Linux Farm Software • Custom RH 8 (RHIC) and 7.3 (ATLAS) images. • Installed with Kickstart server. • Support for compilers (gcc, PGI, Intel) and debuggers (gdb, Totalview, Intel). • Support for network file systems (AFS, NFS) and local data storage.
Linux Farm Batch Management • New Condor-based batch system with custom PYTHON front-end to replace old batch system. Fully deployed in Linux Farm. • Use of Condor DAGman functionality to handle job dependencies. • New system solves scalability problems of old system. • Upgraded to Condor 6.6.5 (latest stable release) to implement advanced features (queue priority and preemption).

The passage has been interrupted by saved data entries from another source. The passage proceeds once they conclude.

(* ===== verification/Port.v ===== *)
(** * Port: pins that share registers

    What the GPIO drivers of the HALs have in common: an output register with a bit for
    each pin, changed through a register that sets and one that clears the bits written
    to it; and the contract of embedded-hal's [OutputPin] that they are proved to keep,
    as an interface: what is written to one pin is its level, whatever is done to the
    others. *)
From stdpp Require Import functions.
From S2P Require Import Prelude.
Local Open Scope Z_scope.

(** ** Registers that set and clear *)

(** [1 << n] *)
Definition bit (n : Z) : Z := Z.shiftl 1 n.
(** A write of [bits] to the register that sets, and to the one that clears. *)
Definition write_set (bits r : Z) : Z := Z.lor r bits.
Definition write_clr (bits r : Z) : Z := Z.ldiff r bits.
(** [r & (1 << n) == 0] *)
Definition bit_clear (r n : Z) : bool := Z.land r (bit n) =? 0.

Lemma testbit_bit n m : 0 ≤ n → Z.testbit (bit n) m = bool_decide (n = m).
Proof.
  intros Hn. unfold bit. rewrite Z.shiftl_1_l. destruct (decide (n = m)) as [<-|Hne].
  - by rewrite Z.pow2_bits_true, bool_decide_true.
  - by rewrite Z.pow2_bits_false, bool_decide_false.
Qed.

Lemma testbit_write_set n m r : 0 ≤ n →
  Z.testbit (write_set (bit n) r) m = bool_decide (n = m) || Z.testbit r m.
Proof. intros. unfold write_set. by rewrite Z.lor_spec, testbit_bit, orb_comm. Qed.

Lemma testbit_write_clr n m r : 0 ≤ n →
  Z.testbit (write_clr (bit n) r) m = negb (bool_decide (n = m)) && Z.testbit r m.
Proof. intros. unfold write_clr. by rewrite Z.ldiff_spec, testbit_bit, andb_comm. Qed.

Lemma bit_clear_testbit r n : 0 ≤ n → bit_clear r n = negb (Z.testbit r n).
Proof.
  intros Hn. unfold bit_clear, bit. rewrite Z.shiftl_1_l. rewrite <-land_bit by done.
  by rewrite negb_involutive.
Qed.

(** A pin's number is its port, of 32, and its number there. *)
Lemma same_port_split p q : 0 ≤ p → 0 ≤ q → p ≠ q → p / 32 = q / 32 → p mod 32 ≠ q mod 32.
Proof. intros. zdiv. Qed.

(** ** The contract of output pins *)
Class OutputPort (R : Type) : Type := {
  valid : Z → Prop;
  level : R → Z → bool;
  put : Z → bool → R → option R;
  put_total : ∀ p b r, valid p → ∃ r', put p b r = Some r';
  put_spec : ∀ p b r r', valid p → put p b r = Some r' →
    ∀ q, valid q → level r' q = if decide (p = q) then b else level r q
}.
Arguments put_spec {R _} p b r r' _ _ q _.

Section outputs.
Context {R : Type} `{OutputPort R}.

Fixpoint puts (ws : list (Z * bool)) (r : R) : option R :=
  match ws with [] => Some r | (p, b) :: ws' => r' ← put p b r; puts ws' r' end.

(** The last level written to a pin. *)
Fixpoint last_put (p : Z) (b0 : bool) (ws : list (Z * bool)) : bool :=
  match ws with
  | [] => b0
  | (q, b) :: ws' => last_put p (if decide (q = p) then b else b0) ws'
  end.

Lemma puts_spec ws : ∀ r, Forall (λ w, valid (fst w)) ws →
  ∃ r', puts ws r = Some r' ∧ ∀ q, valid q → level r' q = last_put q (level r q) ws.
Proof.
  induction ws as [|[p b] ws IH]; intros r; [by exists r|].
  intros [Hp Hf]%Forall_cons. simpl in *. destruct (put_total p b r Hp) as [r1 E1].
  rewrite E1. simpl. destruct (IH r1 Hf) as (r' & -> & Hl). exists r'. split; [done|].
  intros q Hq. rewrite Hl by done. by rewrite (put_spec _ _ _ _ Hp E1 q Hq).
Qed.
End outputs.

Linux Farm Batch Management (cont.) • LSF v5.1 widely used in Linux Farm, specially for data analysis jobs. Peak rate of 350 K jobs/week. • LSF possibly to be replaced by Condor if the latter can scale to similar peak job rates. Current Condor peak rates of 7 K jobs/week. • Condor and LSF accepting jobs through GLOBUS. • Condor scalability to be tested in ATLAS DC 2.

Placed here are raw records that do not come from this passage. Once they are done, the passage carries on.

(* ===== verification/RpClocks.v ===== *)
(** * RpClocks: the start-up of the RP2040

    [configure] of [embassy-rp/src/system.rs], whole: resets, crystal, the switch of the
    processor's clock away from the PLLs, the PLLs, and the clock of the peripherals, with
    the waits between them ([Lag]).  [Rp] has the resets and the PLLs as register writes;
    here they act on hardware that takes its time, that fails if the clock the processor
    runs from is taken away, and whose PLLs lock with some dividers only. *)
From S2P Require Import Prelude Lag Rp.
Local Open Scope Z_scope.

(** ** The hardware *)

(** The multiplexers without glitches: of the system clock and of the reference; and what
    their auxiliary inputs select. *)
Inductive SysSrc : Set := CLK_REF | CLKSRC_CLK_SYS_AUX.
Inductive RefSrc : Set := ROSC_CLKSRC_PH | CLKSRC_CLK_REF_AUX | XOSC_CLKSRC.
Inductive Source : Set := PllSys | PllUsb | OtherSource.
#[export] Instance SysSrc_eq_dec : EqDecision SysSrc.
Proof. solve_decision. Defined.
#[export] Instance RefSrc_eq_dec : EqDecision RefSrc.
Proof. solve_decision. Defined.
#[export] Instance Source_eq_dec : EqDecision Source.
Proof. solve_decision. Defined.

(** [lock] is CS.LOCK. *)
Record PllDev : Type := mkPllDev { pll : Pll.Pll; lock : Lag bool }.
Definition powered (p : Pll.Pll) : bool := negb (Pll.pd p) && negb (Pll.vcopd p).

(** The registers of the crystal oscillator: the range and the enable of CTRL, and the delay
    of STARTUP.  Only the code for disabling it stops the oscillator: a CTRL written without
    an enable leaves it as it is. *)
Record Xosc : Type := mkXosc { freq_range_1_15 : bool; enabled : bool; delay : Z }.

Record Machine : Type := mkMachine {
  reset_reg : Z; reset_done_reg : Lag Z;
  watchdog_tick : Z * bool; resus_ctrl : Z;
  startup : Xosc; xosc : Lag bool;
  clk_sys : Lag SysSrc; sys_aux : Source; clk_ref : Lag RefSrc; ref_aux : Source;
  dev_sys : PllDev; dev_usb : PllDev;
  clk_peri : bool * bool
}.

Definition set_reset r d m := mkMachine r d (watchdog_tick m) (resus_ctrl m) (startup m) (xosc m)
  (clk_sys m) (sys_aux m) (clk_ref m) (ref_aux m) (dev_sys m) (dev_usb m) (clk_peri m).
Definition set_watchdog t m := mkMachine (reset_reg m) (reset_done_reg m) t (resus_ctrl m)
  (startup m) (xosc m) (clk_sys m) (sys_aux m) (clk_ref m) (ref_aux m) (dev_sys m) (dev_usb m)
  (clk_peri m).
Definition set_resus v m := mkMachine (reset_reg m) (reset_done_reg m) (watchdog_tick m) v
  (startup m) (xosc m) (clk_sys m) (sys_aux m) (clk_ref m) (ref_aux m) (dev_sys m) (dev_usb m)
  (clk_peri m).
Definition set_xosc d x m := mkMachine (reset_reg m) (reset_done_reg m) (watchdog_tick m)
  (resus_ctrl m) d x (clk_sys m) (sys_aux m) (clk_ref m) (ref_aux m) (dev_sys m) (dev_usb m)
  (clk_peri m).
Definition set_sys l m := mkMachine (reset_reg m) (reset_done_reg m) (watchdog_tick m)
  (resus_ctrl m) (startup m) (xosc m) l (sys_aux m) (clk_ref m) (ref_aux m) (dev_sys m)
  (dev_usb m) (clk_peri m).
Definition set_ref l m := mkMachine (reset_reg m) (reset_done_reg m) (watchdog_tick m)
  (resus_ctrl m) (startup m) (xosc m) (clk_sys m) (sys_aux m) l (ref_aux m) (dev_sys m)
  (dev_usb m) (clk_peri m).
Definition set_plls s u m := mkMachine (reset_reg m) (reset_done_reg m) (watchdog_tick m)
  (resus_ctrl m) (startup m) (xosc m) (clk_sys m) (sys_aux m) (clk_ref m) (ref_aux m) s u
  (clk_peri m).
Definition set_peri p m := mkMachine (reset_reg m) (reset_done_reg m) (watchdog_tick m)
  (resus_ctrl m) (startup m) (xosc m) (clk_sys m) (sys_aux m) (clk_ref m) (ref_aux m)
  (dev_sys m) (dev_usb m) p.

(** The hardware goes on. *)
Definition dev_tick (d : PllDev) : PllDev := mkPllDev (pll d) (lag_tick (lock d)).
Definition tick (m : Machine) : Machine :=
  mkMachine (reset_reg m) (lag_tick (reset_done_reg m)) (watchdog_tick m) (resus_ctrl m)
    (startup m) (lag_tick (xosc m)) (lag_tick (clk_sys m)) (sys_aux m) (lag_tick (clk_ref m))
    (ref_aux m) (dev_tick (dev_sys m)) (dev_tick (dev_usb m)) (clk_peri m).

Monitoring • Mix of open-source, RCF-designed and vendor-provided monitoring software. • Persistency and fault-tolerant features. • Near real-time information. • Scalability requirements.

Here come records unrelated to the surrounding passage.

Lemma triggers_foreign l o : Forall foreign l → foldl (λ o t, trigger t o) o l = o.
Proof.
  intros H. revert o. induction H as [|t l Ht _ IH]; intros o; [done|]. cbn [foldl].
  by rewrite trigger_foreign.
Qed.

(** The other channels that listen to event [e] trigger tasks of other peripherals. *)
Definition others_foreign (c e : Z) (r : Ppi.Regs) : Prop :=
  ∀ ch, 0 ≤ ch < 32 → ch ≠ c → Z.testbit (chen r) ch = true → eep r ch = e →
  Forall foreign (endpoints r ch).

Lemma wired_triggers c e t r : 0 ≤ c < 32 → t ≠ 0 → others_foreign c e r →
  ∃ l1 l2, triggers e (ppi_run (wire_ops c e t) r) = l1 ++ t :: l2 ∧
    Forall foreign l1 ∧ Forall foreign l2.
Proof.
  intros Hc Ht Hfree. unfold triggers. set (r' := ppi_run _ r).
  assert (Hs : ∀ ch, ch_state r' ch = ch_run ch (wire_ops c e t) (ch_state r ch)).
  { intros ch. apply run_state. repeat constructor; simpl; lia. }
  clearbody r'. set (f := λ ch, if Z.testbit (chen r') ch && (eep r' ch =? e) then endpoints r' ch else []).
  assert (Hf : ∀ ch, ch ∈ channels → ch ≠ c → Forall foreign (f ch)).
  { intros ch Hin Hne. unfold f. specialize (Hs ch). rewrite (ch_run_other ch _ _ c) in Hs;
      [|by repeat constructor|done].
    injection Hs as Hon Hev Ht1 Ht2. rewrite Hon, Hev.
    destruct (Z.testbit (chen r) ch) eqn:Hb, (Z.eqb_spec (eep r ch) e); try by constructor.
    assert (E : endpoints r' ch = endpoints r ch) by (unfold endpoints; by rewrite Ht1, Ht2).
    simpl. rewrite E. apply Hfree; try done.
    apply list_elem_of_fmap in Hin as (n & -> & Hn%elem_of_seq). lia. }
  assert (Hown : f c = [t]).
  { unfold f. specialize (Hs c). rewrite ch_run_own in Hs by by repeat constructor.
    simpl in Hs. injection Hs as Hon Hev Ht1 Ht2. rewrite Hon, Hev, Z.eqb_refl. simpl.
    unfold endpoints. rewrite Ht1, Ht2. rewrite filter_cons_True by done. by rewrite filter_cons_False by tauto. }
  assert (Hin : c ∈ channels).
  { apply list_elem_of_fmap. exists (Z.to_nat c). split; [lia|]. apply elem_of_seq. lia. }
  assert (Hnd : NoDup channels) by (apply (bool_decide_unpack _); vm_compute; exact I).
  clear Hs Hfree. revert Hf Hin Hnd. generalize channels. intros l Hf Hin Hnd.
  apply list_elem_of_split in Hin as (l1 & l2 & ->). apply NoDup_app in Hnd as (_ & Hd & Hnd).
  apply NoDup_cons in Hnd as [Hni _]. exists (flat_map f l1), (flat_map f l2). split.
  - rewrite flat_map_app. cbn [flat_map]. by rewrite Hown.
  - assert (Hall : ∀ l', (∀ ch, ch ∈ l' → ch ≠ c ∧ ch ∈ l1 ++ c :: l2) → Forall foreign (flat_map f l')).
    { induction l' as [|ch l' IH]; intros Hl; [constructor|]. cbn [flat_map]. apply Forall_app.
      destruct (Hl ch) as [H1 H2]; [by left|]. split; [by apply Hf|].
      apply IH. intros ch' Hch'. apply Hl. by right. }
    split; apply Hall; intros ch Hch; (split; [|set_solver]); intros ->.
    + apply (Hd c Hch). by left.
    + done.
Qed.

(** So an edge does what the wired task does. *)
Lemma fold_wired c e t r o : 0 ≤ c < 32 → t ≠ 0 → others_foreign c e r →
  foldl (λ o t, trigger t o) o (triggers e (ppi_run (wire_ops c e t) r)) = trigger t o.
Proof.
  intros Hc Ht Hf. destruct (wired_triggers c e t r Hc Ht Hf) as (l1 & l2 & -> & H1 & H2).
  rewrite foldl_app, (triggers_foreign l1) by done. cbn [foldl]. by rewrite triggers_foreign.
Qed.

(** What one OUT task does to the level. *)
Definition out_step (p : OutputChannelPolarity) (v : bool) : bool :=
  match p with OutSet => true | OutClear => false | OutToggle => negb v end.

(** Channel [j] drives a pin with polarity [p]; channel [i] listens. *)
Definition wired (i j : nat) (p : OutputChannelPolarity) (o : Out) : Prop :=
  chan_mode i o = ModeEvent ∧ chan_mode j o = ModeTask ∧ chan_polarity j o = out_polarity p.

Lemma hw_task_out_wired i j p o : wired i j p o →
  hw_task_out j o = mkOut (gpiote o) (alter (out_step p) j (drive o)).
Proof.
  intros (_ & Hm & Hp). unfold hw_task_out, upd_drive. rewrite Hm, Hp. by destruct p.
Qed.

(** An edge on the one changes the level of the other, and nothing of the processor's. *)
Lemma edge_wired i j p c r o : is_channel j → 0 ≤ c < 32 →
  others_foreign c (event_in i) r →
  wired i j p o →
  let r' := ppi_run (wire_ops c (event_in i) (task_out j)) r in
  hw_edge i r' o = mkOut (hw_channel i (gpiote o)) (alter (out_step p) j (drive o)) ∧
  wired i j p (hw_edge i r' o).
Proof using regs_inj regs_apart out_nonzero.
  intros Hj Hc Hfree Hw r'. destruct (id Hw) as (Hm & _).
  assert (He : hw_edge i r' o = mkOut (hw_channel i (gpiote o)) (alter (out_step p) j (drive o))).
  { unfold hw_edge. rewrite Hm. unfold r', event_in, task_out.
    rewrite fold_wired by auto.
    rewrite (proj1 (trigger_reg j _ Hj)).
    exact (hw_task_out_wired i j p (mkOut (hw_channel i (gpiote o)) (drive o)) Hw). }
  split; [exact He|]. by rewrite He.
Qed.

Lemma edges_wired i j p c r n : ∀ o, is_channel j → 0 ≤ c < 32 →
  others_foreign c (event_in i) r →
  wired i j p o →
  ∀ r', r' = ppi_run (wire_ops c (event_in i) (task_out j)) r →
  let o' := hw_edges n i r' o in
  drive o' = alter (Nat.iter n (out_step p)) j (drive o) ∧ inten (gpiote o') = inten (gpiote o) ∧
  config (gpiote o') = config (gpiote o).
Proof using regs_inj regs_apart out_nonzero.
  induction n as [|n IH]; intros o Hj Hc Hfree Hw r' Hr'; cbn [hw_edges Nat.iter].
  { split; [|done]. apply list_eq. intros k. destruct (decide (j = k)) as [<-|].
    - rewrite list_lookup_alter_eq. by destruct (drive o !! j).
    - by rewrite list_lookup_alter_ne. }
  destruct (edge_wired i j p c r o Hj Hc Hfree Hw) as [He Hw']. rewrite <-Hr' in He, Hw'.
  destruct (IH _ Hj Hc Hfree Hw' r' Hr') as (Hd & Hi & Hcf). rewrite Hd, Hi, Hcf, He. split; [|done].
  cbn [drive]. apply list_eq. intros k.
  destruct (decide (j = k)) as [<-|]; [|by rewrite !list_lookup_alter_ne].
  rewrite !list_lookup_alter_eq. destruct (drive o !! j) as [v|]; [|done].
  cbn [fmap option_fmap option_map]. f_equal. by rewrite <-Nat.iter_succ_r.
Qed.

Security & Authentication • Two layers of firewall with limited network services and limited interactive access through secure gateways. • Migration to Kerberos 5 single sign-on and consolidation of password DB’s. NIS passwords to be phased-out. • Integration of K5/AFS with LSF to solve credential forwarding issues. Will need similar implementation for Condor. • Implemented Kerberos certificate authority.
Future Developments • HIS/HTAR deployment for UNIX-like access to HPSS. • Moving beyond NFS-served SAN with more scalable solutions (Panasas, IBRIX, Lustre, NFS v.4.1, etc). • dCache/SRM being evaluated as a distributed storage management solution to exploit high-capacity, low-cost local storage in the 1300+ node Linux Farm. • Linux Farm OS upgrade plans (RHEL?).
US ATLAS Grid Testbed giis01 Information Server Condor pool amds Mover HPSS Globus RLS Server aftpexp00 AFS server Gatekeeper Job manager Globus-client aafs GridFtp 70MB/S Grid Job Requests atlas02 Internet 17TB Disks Local Grid development currently focused on monitoring, user management and support for DC2 production activities
Summary • RHIC run very successful. • Increasing staff levels to support increasing level of computing support activities. • On-going evaluation of scalable solutions (dCache, Panasas, Condor, etc) in a distributed computing environment. • Increased activity to support upcoming ATLAS DC 2 production.